Force field calculation of equilibrium thermodynamic properties: Diels–Alder reaction of 1,3-butadiene and ethylene and Diels–Alder dimerization of 1,3-butadiene

Abstract

Δ__H__^0^, Δ__S__^0^, and K~p~ have been calculated by force field methods for two prototype Diels–Alder reactions, the condensation of 1,3‐butadiene and ethylene, and the dimerization of 1,3‐butadiene. Three force field programs were employed, Allinger's MMP2, Warshel and Karplus' CFF/PI, and Boyd's MOLBD3 (with Anet and Yavari diene parameters).
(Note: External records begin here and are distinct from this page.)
(* ===== verification/Net.v ===== *)
(** Ethernet, ARP, IP, ICMP and UDP ([kernel/net.c], [eth.c], [arp.c], [ip.c],
    [icmp.c], [udp.c]).

    The state holds the globals of these files; [T] is the state of the TCP layer
    above and [W] that of the devices below.  A network driver, the TCP receiver,
    the UDP callbacks and the clock are parameters, so that the calls of
    [ip_send] back into the receivers (loopback) are the code's own recursion,
    closed in [Tcp].  Frames are byte lists; addresses are lists of 4 and 6 bytes.
    A receiver returns [None] when it reads past the end of the frame. *)

From stdpp Require Import base numbers list sets.
From Stdlib Require Import ZArith Lia.
From S2P Require Import Prelude Wire.

Module NET.
Import WIRE.

Definition IP_PROTO_ICMP : Z := 1.
Definition IP_PROTO_TCP : Z := 6.
Definition IP_PROTO_UDP : Z := 17.
Definition ETH_TYPE_IPV4 : Z := 2048.
Definition ETH_TYPE_ARP : Z := 2054.
Definition ETH_MTU : Z := 1500.
Definition ARP_CACHE_SIZE : Z := 16.
Definition ARP_HW_ETHERNET : Z := 1.
Definition ARP_PROTO_IPV4 : Z := 2048.
Definition ARP_OP_REQUEST : Z := 1.
Definition ARP_OP_REPLY : Z := 2.
Definition ICMP_ECHO_REPLY : Z := 0.
Definition ICMP_ECHO_REQUEST : Z := 8.
Definition UDP_MAX_LISTENERS : Z := 4.

Definition g_mac_broadcast : list Z := [255; 255; 255; 255; 255; 255].
(* ===== verification/Tcp.v ===== *)
(** TCP ([kernel/tcp.c]).

    The table of connections sits in the [tcp] component of the network state.  A
    loopback send calls [tcp_rx] back before it returns; the recursion is closed
    with fuel in [tcp_rx], and [tcp_rx_terminates] shows that [TCP_DEPTH] levels are
    always enough.  The application callbacks get the connection's number and its
    [user_data]; they may change the world outside the stack and [user_data], as
    those of [kernel/sock.c] do.  The fields [tx_buf] and [tx_len] are never used by
    the code and are left out. *)

From stdpp Require Import base numbers list sets.
From Stdlib Require Import ZArith Lia.
From S2P Require Import Prelude Wire Net.

(** What the application behind a connection does; 0 is the null callback. *)
Class TcpUser (W : Type) := {
  connect_cb : Z -> Z -> Z -> W -> W * Z;
  recv_cb : Z -> Z -> Z -> list Z -> W -> W;
  close_cb : Z -> Z -> Z -> W -> W
}.

Module TCP.
Import WIRE NET.

Definition TCP_FIN : Z := 1.
Definition TCP_SYN : Z := 2.
Definition TCP_RST : Z := 4.
Definition TCP_PSH : Z := 8.
Definition TCP_ACK : Z := 16.
Definition TCP_RX_BUF : Z := 4096.
Definition TCP_MAX_TCBS : Z := 24.

Inductive tcp_state :=
  | TCP_CLOSED | TCP_LISTEN | TCP_SYN_SENT | TCP_SYN_RCVD | TCP_ESTABLISHED | TCP_FIN_WAIT_1 | TCP_FIN_WAIT_2
  | TCP_CLOSE_WAIT | TCP_LAST_ACK | TCP_TIME_WAIT.

#[global] Instance tcp_state_eq_dec : EqDecision tcp_state.
Proof. solve_decision. Defined.

Record tcb := Tcb {
  in_use : bool; state : tcp_state; is_listener : bool; local_port : Z; remote_ip : list Z; remote_port : Z;
  snd_isn : Z; snd_nxt : Z; snd_una : Z; rcv_isn : Z; rcv_nxt : Z;
  on_connect : Z; on_recv : Z; on_close : Z; user_data : Z }.

Definition tcb_zero : tcb := Tcb false TCP_CLOSED false 0 [0; 0; 0; 0] 0 0 0 0 0 0 0 0 0 0.

#[global] Instance tcb_inhabited : Inhabited tcb := populate tcb_zero.

Record tcps := Tcps { g_tcbs : list tcb; g_next_eph : Z }.

Definition set_state (t : tcb) (x : tcp_state) : tcb :=
  Tcb (in_use t) x (is_listener t) (local_port t) (remote_ip t) (remote_port t) (snd_isn t) (snd_nxt t) (snd_una t) (rcv_isn t) (rcv_nxt t)
    (on_connect t) (on_recv t) (on_close t) (user_data t).

Definition set_snd_nxt (t : tcb) (x : Z) : tcb :=
  Tcb (in_use t) (state t) (is_listener t) (local_port t) (remote_ip t) (remote_port t) (snd_isn t) x (snd_una t) (rcv_isn t) (rcv_nxt t)
    (on_connect t) (on_recv t) (on_close t) (user_data t).

Definition set_snd_una (t : tcb) (x : Z) : tcb :=
  Tcb (in_use t) (state t) (is_listener t) (local_port t) (remote_ip t) (remote_port t) (snd_isn t) (snd_nxt t) x (rcv_isn t) (rcv_nxt t)
    (on_connect t) (on_recv t) (on_close t) (user_data t).

Definition set_rcv_isn (t : tcb) (x : Z) : tcb :=
  Tcb (in_use t) (state t) (is_listener t) (local_port t) (remote_ip t) (remote_port t) (snd_isn t) (snd_nxt t) (snd_una t) x (rcv_nxt t)
    (on_connect t) (on_recv t) (on_close t) (user_data t).

Definition set_rcv_nxt (t : tcb) (x : Z) : tcb :=
  Tcb (in_use t) (state t) (is_listener t) (local_port t) (remote_ip t) (remote_port t) (snd_isn t) (snd_nxt t) (snd_una t) (rcv_isn t) x
    (on_connect t) (on_recv t) (on_close t) (user_data t).

Definition set_user_data (t : tcb) (x : Z) : tcb :=
  Tcb (in_use t) (state t) (is_listener t) (local_port t) (remote_ip t) (remote_port t) (snd_isn t) (snd_nxt t) (snd_una t) (rcv_isn t) (rcv_nxt t)
    (on_connect t) (on_recv t) (on_close t) x.

(** [tcb_release], on one slot. *)
Definition released (t : tcb) : tcb :=
  Tcb false TCP_CLOSED false (local_port t) (remote_ip t) (remote_port t) (snd_isn t) (snd_nxt t) (snd_una t) (rcv_isn t) (rcv_nxt t) 0 0 0 0.

Definition is_state (t : tcb) (x : tcp_state) : bool := bool_decide (state t = x).

(** [flags & f] *)
Definition has (flags f : Z) : bool := negb (Z.land flags f =? 0).

Definition tcp_init : tcps := Tcps (zrep TCP_MAX_TCBS tcb_zero) 49152.

Definition tcb_alloc (g : tcps) : option (tcps * Z) :=
  match zfind (Z.to_nat TCP_MAX_TCBS) 0 (fun i => negb (in_use (zget (g_tcbs g) i))) with
  | Some i => Some (Tcps (zset (g_tcbs g) i (Tcb true TCP_CLOSED false 0 [0; 0; 0; 0] 0 0 0 0 0 0 0 0 0 0)) (g_next_eph g), i)
  | None => None
  end.

Definition port_in_use (g : tcps) (p : Z) : bool :=
  match zfind (Z.to_nat TCP_MAX_TCBS) 0 (fun i =>
    let t := zget (g_tcbs g) i in in_use t && negb (is_state t TCP_CLOSED) && (local_port t =? p)) with
  | Some _ => true | None => false end.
MMP2 and CFF/PI were combined to calculate reactant and product ΔH (by MMP2) and thermodynamic functions S^0^, C, and (H − H) by use of CFF/PI molecular geometry and vibrational frequencies. MOLBD3 was used separately to calculate these properties. The combined MMP2, CFF/PI calculations exhibited excellent agreement with available experimental equilibrium data for both reactions, despite uncertainties in the number and energies of adduct conformers in the dimerization reaction. The MOLBD3 results were less satisfying, particularly for the dimerization reaction, because the entropy of 1,3‐butadiene was overestimated by 2.5 cal mol^−1^ K^−1^.